On Sundays, the Tolkuchka bazaar is the best place to view the intricate and unique Turkmen carpets from all over the country. This is the largest bazaar in the country, spread out over several acres in the desert offering every imaginable type of good. Carpets, camels, household goods and vehicles, beautiful local jewelry, handcrafts of every material and design, as well as fruits and vegetables, spices and snacks.
In Turkmenistan the bazaar is not the only place to purchase items. There are colorful fairs and supermarkets and permanent exhibitions of the national crafts. There’s no bargaining in these shops, but you will find an international marketplace that is more attuned to the modern world.
Turkmenistan Applied & Decorative Art
The traditional arts include felt manufacture, jewelry making, woodwork, ceramics, and silverwork, but the two crafts in which Turkmen excel are silk manufacture and carpet making.

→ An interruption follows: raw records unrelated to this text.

Lemma keeps_bind {A B} (m : M A) (k : A → M B) :
  Keeps R m → (∀ a, Keeps R (k a)) → Keeps R (bind m k).
Proof.
  intros Hm Hk w w'. unfold bind.
  destruct (m w) as [a w1|c w1|] eqn:E; simpl.
  - intros Hw'. transitivity w1.
    + apply Hm. rewrite E. reflexivity.
    + apply (Hk a). exact Hw'.
  - intros [= <-]. apply Hm. rewrite E. reflexivity.
  - intros [=].
Qed.

Lemma keeps_when b m : Keeps R m → Keeps R (when b m).
Proof. destruct b; simpl; [trivial|intros _; apply keeps_ret]. Qed.

Lemma keeps_forRange from count body :
  (∀ i, Keeps R (body i)) → Keeps R (forRange from count body).
Proof.
  intros Hb. revert from.
  induction count as [|n IH]; intros from; simpl.
  - apply keeps_ret.
  - apply keeps_bind; [apply Hb|intros _; apply IH].
Qed.

Lemma keeps_readArray {A} (a : list A) i : Keeps R (readArray a i).
Proof.
  unfold readArray. destruct (a !! i); [apply keeps_ret|apply keeps_undefined].
Qed.

Lemma keeps_withScene h f :
  (∀ w l, sceneChildren h (gEve w) = Some l →
          R w (set_gEve (setSceneChildren h (f l) (gEve w)) w)) →
  Keeps R (withScene h f).
Proof.
  intros Hf w w'. unfold withScene.
  destruct (sceneChildren h (gEve w)) as [l|] eqn:E; simpl; [|intros [=]].
  intros [= <-]. apply Hf, E.
Qed.

Lemma keeps_withCurrentEvent f :
  (∀ w l, fCurrentEvent (gEve w) = Some l →
          R w (set_gEve (mkEve (fGlobalScene (gEve w)) (fEventScene (gEve w))
                               (fSpawned (gEve w)) (Some (f l))) w)) →
  Keeps R (withCurrentEvent f).
Proof.
  intros Hf w w'. unfold withCurrentEvent.
  destruct (fCurrentEvent (gEve w)) as [l|] eqn:E; simpl; [|intros [=]].
  intros [= <-]. apply Hf, E.
Qed.

Lemma keeps_resolve n :
  (∀ w gm, R w (set_geometryManager gm w)) →
  Keeps R (GeometryManager_getGeometryForDetector n).
Proof. intros Hf w w' [= <-]. apply Hf. Qed.

End Keeping.

(** Splits a method into its primitive steps, leaving one goal for each
    step that writes to the state. *)
Ltac unfold_methods :=
  unfold getDetectorGeometry, registerGeometry, drawGeometryForDetector,
    destroyAllGeometries, registerElements, registerElement, destroyAllEvents,
    redraw3D, getScene, getProjection, AddElement, DestroyElements,
    ImportElements, GetCurrentDepth, SetCurrentDepth, GetCurrentEvent,
    CurrentEvent_AddElement, CurrentEvent_RemoveElements, LOG_error.

Ltac keeps_with l := apply l; try solve [apply _].

Ltac keeps_steps :=
  repeat first
    [ keeps_with keeps_bind; [|intros ?]
    | keeps_with keeps_ret | keeps_with keeps_gets
    | keeps_with keeps_undefined | keeps_with keeps_exit
    | keeps_with keeps_readArray | keeps_with keeps_when
    | keeps_with keeps_forRange; intros ?
    | keeps_with keeps_withScene; intros ? ? ?
    | keeps_with keeps_withCurrentEvent; intros ? ? ?
    | keeps_with keeps_resolve; intros ? ?
    | keeps_with keeps_modify; intros ?
    | match goal with |- Keeps _ (match ?x with _ => _ end) => destruct x end
    | progress unfold_methods
    | assumption ].

Lemma keeps_findDetector R `{!PreOrder R} n l : Keeps R (findDetector n l).
Proof.
  induction l as [|[g|] l IH]; simpl.
  - keeps_with keeps_ret.
  - destruct (decide _); [keeps_with keeps_ret|apply IH].
  - keeps_with keeps_undefined.
Qed.

Lemma methodFrame_set_scene w h l :
  methodFrame w (set_gEve (setSceneChildren h l (gEve w)) w).
Proof.
  repeat split; simpl; intros Hh.
  - destruct (decide (h0 = h)) as [->|Hne].
    + rewrite sceneChildren_set_eq in Hh.
      destruct (sceneChildren h (gEve w)); [eauto|destruct Hh; discriminate].
    + rewrite sceneChildren_set_ne in Hh by exact Hne. exact Hh.
  - destruct (decide (h0 = h)) as [->|Hne].
    + rewrite sceneChildren_set_eq. destruct Hh as [x ->]. simpl. eauto.
    + rewrite sceneChildren_set_ne by exact Hne. exact Hh.
Qed.

Lemma method_keeps_frame {A} (m : M A) : IsMethod m → Keeps methodFrame m.
Proof.
  destruct 1; unfold_methods; keeps_steps;
    try keeps_with keeps_findDetector;
    try apply methodFrame_set_scene;
    try (repeat split; simpl; tauto).
Qed.

Lemma bound_kept w w' : methodFrame w w' → ScenesBound w → ScenesBound w'.
Proof.
  intros (_&_&Hs&_&Hv) [Hv0 Hd]. unfold ScenesBound, sceneOf.
  rewrite Hs. split; [|exact Hd].
  intros s. apply Hv, Hv0.
Qed.

(** ** Geometry registration *)

Lemma registerGeometry_registers w g t r z :
  ScenesBound w →
  ∃ w', registerGeometry (Some g) t r z w = Returned tt w' ∧
        Registered g t r z w w' ∧ ScenesBound w' ∧
        mDetectors w' = mDetectors w ∧
        geometryManager w' = geometryManager w ∧
        mScenes w' = mScenes w.
Proof.
  intros Hb.
  assert (Hk := method_keeps_frame _ (is_registerGeometry (Some g) t r z) w).
  pose proof Hb as Hb'. bound_slots Hb.
  unfold registerGeometry in *.
  destruct t, r, z; run_method; (eexists; split; [reflexivity|]);
    (split; [|split; [eapply bound_kept; [apply Hk; run_method; reflexivity|exact Hb']|auto]]);
    unfold Registered; run_method; auto 12.
Qed.

Lemma drawGeometryForDetector_draws w n g t r z :
  ScenesBound w →
  fst (getGeometryForDetector (geometryManager w) n) = Some g →
  ∃ w', drawGeometryForDetector n t r z w = Returned tt w' ∧
        Registered g t r z w w' ∧ ScenesBound w' ∧
        mDetectors w' = mDetectors w ++ [Some g] ∧
        geometryManager w' =
          snd (getGeometryForDetector (geometryManager w) n).
Proof.
  intros Hb Hg.
  set (w1 := set_geometryManager
               (snd (getGeometryForDetector (geometryManager w) n)) w).
  destruct (registerGeometry_registers w1 g t r z Hb)
    as (w2 & Hr & Hreg & Hb2 & Hd & Hgm & Hs).
  exists (set_mDetectors (mDetectors w2 ++ [Some g]) w2).
  unfold drawGeometryForDetector, GeometryManager_getGeometryForDetector,
    bind, modify. rewrite Hg. fold w1. rewrite Hr.
  repeat split; try apply Hreg; try apply Hb2; simpl.
  - rewrite Hd. reflexivity.
  - exact Hgm.
Qed.

Lemma registered_bracket g t r z w w' :
  Registered g t r z w w' →
  (r = true → ImportedAtMinus10 ProjectionRphi SceneRphiGeom g w w') ∧
  (z = true → ImportedAtMinus10 ProjectionZY SceneZYGeom g w w').
Proof.
  intros (_ & Sr & Sz & _ & _ & _ & Dr & Dz & _).
  split; intros ->; simpl in *; unfold ImportedAtMinus10.
  - rewrite Dr. split; [exact Sr|]. split; [reflexivity|]. split; congruence.
  - rewrite Dz. split; [exact Sz|]. split; [reflexivity|]. split; congruence.
Qed.

(** C1 (amended): a registration of a non-null shape with the R-Phi flag
    set, through [registerGeometry] or [drawGeometryForDetector], returns;
    the shape's replica enters the R-Phi geometry scene at depth -10 and
    the R-Phi manager is left at depth 0 whatever its depth was before, so
    the depth after the call is the depth before it exactly when that was 0.
    The same holds for the Z-Y flag, manager and scene. *)
Theorem registration_leaves_depth_zero w g t r z :
  ScenesBound w →
  (∃ w1, registerGeometry (Some g) t r z w = Returned tt w1 ∧
         (r = true → ImportedAtMinus10 ProjectionRphi SceneRphiGeom g w w1) ∧
         (z = true → ImportedAtMinus10 ProjectionZY SceneZYGeom g w w1)) ∧
  (∀ n, fst (getGeometryForDetector (geometryManager w) n) = Some g →
        ∃ w2, drawGeometryForDetector n t r z w = Returned tt w2 ∧
              (r = true →
               ImportedAtMinus10 ProjectionRphi SceneRphiGeom g w w2) ∧
              (z = true →
               ImportedAtMinus10 ProjectionZY SceneZYGeom g w w2)).
Proof.
  intros Hb. split.
  - destruct (registerGeometry_registers w g t r z Hb) as (w1 & E1 & R1 & _).
    exists w1. split; [exact E1|]. exact (registered_bracket _ _ _ _ _ _ R1).
  - intros n Hg.
    destruct (drawGeometryForDetector_draws w n g t r z Hb Hg)
      as (w2 & E2 & R2 & _).
    exists w2. split; [exact E2|]. exact (registered_bracket _ _ _ _ _ _ R2).
Qed.

(** C2: with a null shape [registerGeometry] logs the error and exits with
    code -1, the state otherwise as it was; [drawGeometryForDetector] does
    the same when the geometry manager resolves no shape, before anything
    is appended to the lookup list; and a registration that returns was
    given a shape. *)
Theorem null_shape_exits w n t r z :
  let msg := "MultiView::registerGeometry -- geometry is NULL!" in
  registerGeometry None t r z w = Exited (-1) (set_logged (logged w ++ [msg]) w)
  ∧ (fst (getGeometryForDetector (geometryManager w) n) = None →
     ∃ w', drawGeometryForDetector n t r z w = Exited (-1) w' ∧
           logged w' = logged w ++ [msg] ∧
           gEve w' = gEve w ∧ mDetectors w' = mDetectors w ∧
           mScenes w' = mScenes w ∧ mProjections w' = mProjections w)
  ∧ (∀ geom w', registerGeometry geom t r z w = Returned tt w' →
                is_Some geom).
Proof.
  intros msg. split; [reflexivity|]. split.
  - intros Hn. eexists.
    unfold drawGeometryForDetector, GeometryManager_getGeometryForDetector.
    unfold bind at 1. rewrite Hn. split; [reflexivity|].
    simpl. auto.
  - intros [g|] w' Hr; [eauto|discriminate].
Qed.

Turkmenistan Carpets: Turkmenistan produces some of the most unique and beautiful carpets in the world. Because they are sold internationally under different names (such as Bukharan or Afghan), many people don't realize their source. Carpet weaving is an ancient art, and each tribe developed its own distinctive pattern. Some of these patterns have been found to be duplicated on ceramics from the 3rd and 4th centuries B.C.! Turkmen carpets have been traditionally woven out of wool, cotton, and silk by women, using horizontal looms. The method of weaving has been modernized, but the beauty and quality of the fabrics remains.
Turkmenistan Silks: Turkmenistan is also the source of keteni, a homespun silk that is used for the beautiful dresses worn by Turkmen women on special occasions. The embroidery uses different patterns that are as unique as a family seal, identifying the tribe of its artist. Visit a local family and watch as they weave centuries of beauty.